***** Given data

(** * The simulation controller of ai-simulator

    A shallow embedding of the [Simulator] class (the simulator source file)
    and of the collaborators it drives: the process-wide logger, the
    readline prompt, the environment sandbox, the text-completion service and
    the host process.  The controller's methods become functions on a
    [World]: the object's own fields together with the observable effects it
    has produced and the asynchronous work still pending. *)

From Stdlib Require Import ZArith String Ascii List Bool Lia.
From Stdlib Require Import Floats.SpecFloat.
Import ListNotations.
Open Scope string_scope.
Open Scope list_scope.

(* ------------------------------------------------------------------ *)
(** ** JavaScript values used by the controller *)

(** A JavaScript [number] is an IEEE-754 binary64 value. *)
Definition number : Set := spec_float.

Definition prec : Z := 53.
Definition emax : Z := 1024.

(** The number denoted by an integer literal. *)
Definition num_of_Z (z : Z) : number := binary_normalize prec emax z 0 false.

(** The number denoted by the decimal literal [n / d] when both parts are
    exactly representable: the correctly rounded quotient. *)
Definition num_ratio (n d : Z) : number :=
  SFdiv prec emax (num_of_Z n) (num_of_Z d).

(** An error value, as thrown by [JSON.stringify] or by a rejected promise. *)
Inductive JSError : Set :=
| Error (msg : string).

(** Truthiness, the test behind [a || b]. *)
Class Truthy (A : Type) : Type := truthy : A -> bool.

#[global] Instance Truthy_string : Truthy string :=
  fun s => match s with EmptyString => false | String _ _ => true end.

(** [0], [-0] and [NaN] are the falsy numbers. *)
#[global] Instance Truthy_number : Truthy number :=
  fun x => match x with
           | S754_zero _ => false
           | S754_nan => false
           | S754_infinity _ => true
           | S754_finite _ _ _ => true
           end.

#[global] Instance Truthy_bool : Truthy bool := fun b => b.

(** Every array, the empty one included, is truthy. *)
#[global] Instance Truthy_array (A : Type) : Truthy (list A) := fun _ => true.

(** [v || d] where [v] is an optional property: [undefined] is falsy. *)
Definition or_default {A : Type} `{Truthy A} (v : option A) (d : A) : A :=
  match v with
  | Some a => if truthy a then a else d
  | None => d
  end.

Notation "v '|||' d" := (or_default v d) (at level 50, left associativity).

(* ------------------------------------------------------------------ *)
(** ** The host: the types the controller passes through unexamined *)

(** The environment definition handed to the sandbox, the events the sandbox
    produces, and the seed records of [data] are opaque to the controller.
    [JSON_stringify] is the built-in serialisation of an environment; it
    throws on values it cannot serialise. *)
Class Host : Type := {
  Environment : Type;
  EnvironmentEvent : Type;
  Datum : Type;
  JSON_stringify : Environment -> JSError + string
}.

(* ------------------------------------------------------------------ *)
(** ** Configuration *)

Section Options.
Context `{Host}.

**********

» **What this task involves**:
Restate the material exactly, from its opening line to its closing one.

» **Answer area**:
(** * The simulation controller of ai-simulator

    A shallow embedding of the [Simulator] class (the simulator source file)
    and of the collaborators it drives: the process-wide logger, the
    readline prompt, the environment sandbox, the text-completion service and
    the host process.  The controller's methods become functions on a
    [World]: the object's own fields together with the observable effects it
    has produced and the asynchronous work still pending. *)

From Stdlib Require Import ZArith String Ascii List Bool Lia.
From Stdlib Require Import Floats.SpecFloat.
Import ListNotations.
Open Scope string_scope.
Open Scope list_scope.

(* ------------------------------------------------------------------ *)
(** ** JavaScript values used by the controller *)

(** A JavaScript [number] is an IEEE-754 binary64 value. *)
Definition number : Set := spec_float.

Definition prec : Z := 53.
Definition emax : Z := 1024.

(** The number denoted by an integer literal. *)
Definition num_of_Z (z : Z) : number := binary_normalize prec emax z 0 false.

(** The number denoted by the decimal literal [n / d] when both parts are
    exactly representable: the correctly rounded quotient. *)
Definition num_ratio (n d : Z) : number :=
  SFdiv prec emax (num_of_Z n) (num_of_Z d).

(** An error value, as thrown by [JSON.stringify] or by a rejected promise. *)
Inductive JSError : Set :=
| Error (msg : string).

(** Truthiness, the test behind [a || b]. *)
Class Truthy (A : Type) : Type := truthy : A -> bool.

#[global] Instance Truthy_string : Truthy string :=
  fun s => match s with EmptyString => false | String _ _ => true end.

(** [0], [-0] and [NaN] are the falsy numbers. *)
#[global] Instance Truthy_number : Truthy number :=
  fun x => match x with
           | S754_zero _ => false
           | S754_nan => false
           | S754_infinity _ => true
           | S754_finite _ _ _ => true
           end.

#[global] Instance Truthy_bool : Truthy bool := fun b => b.

(** Every array, the empty one included, is truthy. *)
#[global] Instance Truthy_array (A : Type) : Truthy (list A) := fun _ => true.

(** [v || d] where [v] is an optional property: [undefined] is falsy. *)
Definition or_default {A : Type} `{Truthy A} (v : option A) (d : A) : A :=
  match v with
  | Some a => if truthy a then a else d
  | None => d
  end.

Notation "v '|||' d" := (or_default v d) (at level 50, left associativity).

(* ------------------------------------------------------------------ *)
(** ** The host: the types the controller passes through unexamined *)

(** The environment definition handed to the sandbox, the events the sandbox
    produces, and the seed records of [data] are opaque to the controller.
    [JSON_stringify] is the built-in serialisation of an environment; it
    throws on values it cannot serialise. *)
Class Host : Type := {
  Environment : Type;
  EnvironmentEvent : Type;
  Datum : Type;
  JSON_stringify : Environment -> JSError + string
}.

(* ------------------------------------------------------------------ *)
(** ** Configuration *)

Section Options.
Context `{Host}.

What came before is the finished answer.